The first one that I bought was the original Noch Gras-master which has served me well over the years. Upon seeing an article by Martin Welberg, the noted Dutch professional scenics creator, I made contact and enquired what machine he would recommend. His work is just at another level that I couldn’t achieve (Figure 1)! He recommended the RTS ‘Greenkeeper’ machines. I chose to get a 35kV machine. The difference in ‘power output’ was notable when compared to the 12kV applicators normally sold.
The amount of grass needed for Balcombe was considerable so a ‘production method’ was needed. This was achieved by using hanging basket liner glued down with PVA as a base (Figure 2). This is available by the square metre from eBay traders and from many other suppliers.
Once dry, it’s teased up with a cat (!) brush (Figure 3) to facilitate trimming with a cheap electric hair trimmer (Figure 4), available on Ebay for around £15. If only a small area is to be covered then scissors would suffice. The trimmings are worth keeping for further use!
Peco layering spray was used for this. WWS also sells the stuff.
As an incidental, Polák does some superbly fine foliage meshes that I use in tree making (Figure 6).
The first layer of fibres is added.
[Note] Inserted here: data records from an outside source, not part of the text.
(** X26. [clipRectByRect] gives the common part of the two rectangles: a
    point is in the result exactly when it is in both, and there is no
    result exactly when no point is in both. The result has no negative
    size, and the order of the arguments does not matter. *)
Theorem clipRectByRect_intersection targetRect rect :
  match clipRectByRect targetRect rect with
  | Some clipped =>
      (0 ≤ Rect.width clipped)%Z ∧ (0 ≤ Rect.height clipped)%Z ∧
      ∀ point, contains clipped point ↔ contains targetRect point ∧ contains rect point
  | None => ∀ point, ¬ (contains targetRect point ∧ contains rect point)
  end ∧
  clipRectByRect targetRect rect = clipRectByRect rect targetRect.
Proof.
  split.
  - unfold clipRectByRect.
    destruct (_ >=? _)%Z eqn:Hx; [destruct (Z.min (Rect.y targetRect + _) _ >=? _)%Z eqn:Hy|];
      cbn [andb].
    + apply Z.geb_le in Hx, Hy. cbn [Rect.width Rect.height].
      split; [lia|]. split; [lia|]. intros [px py]. unfold contains.
      cbn [fst snd Rect.x Rect.y Rect.width Rect.height]. lia.
    + intros [px py]. unfold contains. cbn [fst snd].
      rewrite Z.geb_leb in Hy. apply Z.leb_gt in Hy. lia.
    + intros [px py]. unfold contains. cbn [fst snd].
      rewrite Z.geb_leb in Hx. apply Z.leb_gt in Hx. lia.
  - unfold clipRectByRect.
    by rewrite (Z.max_comm (Rect.x rect)), (Z.max_comm (Rect.y rect)),
      (Z.min_comm (Rect.x rect + _)), (Z.min_comm (Rect.y rect + _)).
Qed.

Lemma clipPointsByRect_inside_witness :
  Forall (contains (Rect.make 0 0 10 10))
         (clipPointsByRect [(-3, 4); (12, 20); (5, 5)]%Z (Rect.make 0 0 10 10)) ∧
  clipPointsByRect [(5, 5)]%Z (Rect.make 0 0 10 10) = [(5, 5)]%Z.
Proof.
  destruct (clipPointsByRect_inside [(-3, 4); (12, 20); (5, 5)]%Z (Rect.make 0 0 10 10))
    as (_ & _ & Hin).
  destruct (clipPointsByRect_inside [(5, 5)]%Z (Rect.make 0 0 10 10)) as (_ & Hsame & _).
  split.
  - apply Hin; cbn; lia.
  - apply Hsame. repeat constructor; cbn; lia.
Defined.

Lemma subPixelOptimizeLine_snaps_witness :
  LineShape.x1 (subPixelOptimizeLine (LineShape.make (1 # 3) 0 (2 # 5) 7) (Some 1%Q))
  = LineShape.x2 (subPixelOptimizeLine (LineShape.make (1 # 3) 0 (2 # 5) 7) (Some 1%Q)) ∧
  onPixelBorder 1
    (LineShape.x1 (subPixelOptimizeLine (LineShape.make (1 # 3) 0 (2 # 5) 7) (Some 1%Q))).
Proof.
  destruct (subPixelOptimizeLine_snaps (LineShape.make (1 # 3) 0 (2 # 5) 7) 1%Q)
    as (_ & Hvertical & _).
  apply Hvertical. reflexivity.
Defined.

Lemma subPixelOptimizeRect_sides_witness :
  (1 <= RectShape.width
          (subPixelOptimizeRect Qplus (RectShape.make (1 # 3) 0 (1 # 5) 0) (Some 1%Q)))%Q.
Proof.
  destruct (subPixelOptimizeRect_sides Qplus (RectShape.make (1 # 3) 0 (1 # 5) 0) 1%Q)
    as (_ & _ & _ & _ & _ & _ & Hwidth & _).
  apply Hwidth. discriminate.
Defined.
For rough (unkempt) grass I use 4mm ‘dead grass’ fibres and then finally some more 2mm or 1mm to give the effect in Figure 7. It really is all a question of experimentation and choice.
To avoid the ‘spiky’ look that occurs with longer fibres I finish off by adding fine ground foam using the static applicator (Figure 8).
I favour the very fine 0.2mm > 0.7mm ‘Sponge Scatter’ from The ModelTreeShop.co.uk. This is much finer ground foam than that which is supplied from other sources (Figure 9).
Further layers can be added to create scrub growth and bushes (Figure 10).
How this can look is very much down to personal taste. What I require for Parkend Marsh Sidings, my ‘lockdown project’, is a light, patchy covering, a halfway house so to speak as there have been five or six re-ballastings and some re-sleepering between the late 50s and the mid 70s before closure.
Firstly the rails and sleepers are masked prior to grassing with the static grass machine (Figure 11). I use a low tack decorators masking tape lightly stuck to a piece of wood and cut into 2mm (or thereabouts) strips with a scalpel. Adding fibres directly without masking can be done but I found cleaning of fibres from the sleepers to be a little tedious. Careful removal of the tape does give a crisp edge to exposed sleepers. It’s all a matter of personal experimentation.
A base layer of 1mm spring green is followed by a light application of 2mm spring green and finally a dusting of 1mm dead grass which just takes off the brightness. In the past I’ve used just 4mm or 6mm which has never been really successful. The layering technique ensures avoiding that ‘spiky’ look with a sprinkling of very fine ground foam added to finish.